**REQUIRED ACTION:** The required output is the line with "rewrite powerRZ_zero_pos by" and each line that follows it to the end of the entries below, copied exactly and with nothing added.

(Entries taken from a collection)
★ ★ ★ ★

(** C9. Two lump-sum inputs (two renta inputs) that differ in
    one_time_investment only, of style ONE_TIME or MONTHLY, get the same
    outcome. *)
Theorem one_time_investment_only_combined :
  (forall a b : LumpSumInput.t,
     LumpSumInput.target_amount a = LumpSumInput.target_amount b ->
     LumpSumInput.years a = LumpSumInput.years b ->
     LumpSumInput.annual_rate_accum a = LumpSumInput.annual_rate_accum b ->
     LumpSumInput.investment_type a = LumpSumInput.investment_type b ->
     LumpSumInput.investment_type a = ONE_TIME \/
     LumpSumInput.investment_type a = MONTHLY ->
     compute_lump_sum a = compute_lump_sum b) /\
  (forall a b : RentaInput.t,
     RentaInput.monthly_rent a = RentaInput.monthly_rent b ->
     RentaInput.years_rent a = RentaInput.years_rent b ->
     RentaInput.annual_rate_rent a = RentaInput.annual_rate_rent b ->
     RentaInput.years_saving a = RentaInput.years_saving b ->
     RentaInput.annual_rate_accum a = RentaInput.annual_rate_accum b ->
     RentaInput.investment_type a = RentaInput.investment_type b ->
     RentaInput.investment_type a = ONE_TIME \/
     RentaInput.investment_type a = MONTHLY ->
     compute_renta a = compute_renta b).
Proof.
  split.
  - intros [ta ya ra ka oa] [tb yb rb kb ob]. cbn.
    intros -> -> -> -> [-> | ->]; reflexivity.
  - intros [a1 a2 a3 a4 a5 ka oa] [b1 b2 b3 b4 b5 kb ob]. cbn.
    intros -> -> -> -> -> -> [-> | ->]; reflexivity.
Qed.

Lemma one_time_investment_only_combined_witness :
  compute_lump_sum test1
  = compute_lump_sum
      {| LumpSumInput.target_amount := 1000000;
         LumpSumInput.years := 20;
         LumpSumInput.annual_rate_accum := 7 / 100;
         LumpSumInput.investment_type := MONTHLY;
         LumpSumInput.one_time_investment := 50000 |}.
Proof.
  apply (proj1 one_time_investment_only_combined);
    try reflexivity. right. reflexivity.
Defined.




(** C4, as the claim states it, fails: a positive horizon that rounds to zero
    months, and an annual rate of −1, each end in a division by zero. *)
Lemma division_by_zero_reachable :
  (0 < LumpSumInput.years two_weeks /\
   compute_lump_sum two_weeks = Raise ZeroDivisionError) /\
  (0 < LumpSumInput.years total_loss /\
   compute_lump_sum total_loss = Raise ZeroDivisionError).
Proof.
  split; split.
  - change (0 < 1 / 25). lra.
  - unfold compute_lump_sum, two_weeks.
    cbn [LumpSumInput.annual_rate_accum LumpSumInput.years
         LumpSumInput.investment_type LumpSumInput.target_amount].
    rewrite eff_monthly_rate_zero. cbn [bind].
    rewrite round_two_weeks, annuity_from_fv_no_months. reflexivity.
  - change (0 < 1). lra.
  - unfold compute_lump_sum, total_loss.
    cbn [LumpSumInput.annual_rate_accum LumpSumInput.years
         LumpSumInput.investment_type LumpSumInput.target_amount].
    rewrite eff_monthly_rate_bankrupt. cbn [bind].
    rewrite round_1_year. unfold pv_from_fv.
    rewrite float_pow_int by (right; lia). cbn [bind].
    replace (1 + -1) with 0 by lra.
    rewrite powerRZ_zero_pos by lia. rewrite float_div_zero. reflexivity.
Qed.

(** C4 (amended). Over ordinary inputs the calculators return a result, for
    every investment style and at the rate 0 as well: [compute_lump_sum] for
    an annual rate between −50 % and +100 % and a horizon of one month to a
    hundred years, [compute_renta] for two such annual rates, such a saving
    horizon and a drawdown of at most a hundred years.  No division by zero
    is raised there. *)
Theorem no_division_by_zero :
  (forall inp : LumpSumInput.t,
     Spec.ordinary_rate (LumpSumInput.annual_rate_accum inp) ->
     Spec.ordinary_years (LumpSumInput.years inp) ->
     exists res, compute_lump_sum inp = Ok res) /\
  (forall inp : RentaInput.t,
     Spec.ordinary_rate (RentaInput.annual_rate_rent inp) ->
     0 <= RentaInput.years_rent inp <= 100 ->
     Spec.ordinary_rate (RentaInput.annual_rate_accum inp) ->
     Spec.ordinary_years (RentaInput.years_saving inp) ->
     exists res, compute_renta inp = Ok res).
Proof.
  split.
  - intros inp Hr Hy. apply compute_lump_sum_returns.
    + apply ordinary_rate_above_minus_1. exact Hr.
    + pose proof (ordinary_years_months _ Hy). lia.
  - intros inp Hr2 _ Hr1 Hy. apply compute_renta_returns.
    + apply ordinary_rate_above_minus_1. exact Hr2.
    + apply ordinary_rate_above_minus_1. exact Hr1.
    + pose proof (ordinary_years_months _ Hy). lia.
Qed.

★ ★ ★ ★

**RESULT OF THIS EXERCISE:**
    rewrite powerRZ_zero_pos by lia. rewrite float_div_zero. reflexivity.
Qed.

(** C4 (amended). Over ordinary inputs the calculators return a result, for
    every investment style and at the rate 0 as well: [compute_lump_sum] for
    an annual rate between −50 % and +100 % and a horizon of one month to a
    hundred years, [compute_renta] for two such annual rates, such a saving
    horizon and a drawdown of at most a hundred years.  No division by zero
    is raised there. *)
Theorem no_division_by_zero :
  (forall inp : LumpSumInput.t,
     Spec.ordinary_rate (LumpSumInput.annual_rate_accum inp) ->
     Spec.ordinary_years (LumpSumInput.years inp) ->
     exists res, compute_lump_sum inp = Ok res) /\
  (forall inp : RentaInput.t,
     Spec.ordinary_rate (RentaInput.annual_rate_rent inp) ->
     0 <= RentaInput.years_rent inp <= 100 ->
     Spec.ordinary_rate (RentaInput.annual_rate_accum inp) ->
     Spec.ordinary_years (RentaInput.years_saving inp) ->
     exists res, compute_renta inp = Ok res).
Proof.
  split.
  - intros inp Hr Hy. apply compute_lump_sum_returns.
    + apply ordinary_rate_above_minus_1. exact Hr.
    + pose proof (ordinary_years_months _ Hy). lia.
  - intros inp Hr2 _ Hr1 Hy. apply compute_renta_returns.
    + apply ordinary_rate_above_minus_1. exact Hr2.
    + apply ordinary_rate_above_minus_1. exact Hr1.
    + pose proof (ordinary_years_months _ Hy). lia.
Qed.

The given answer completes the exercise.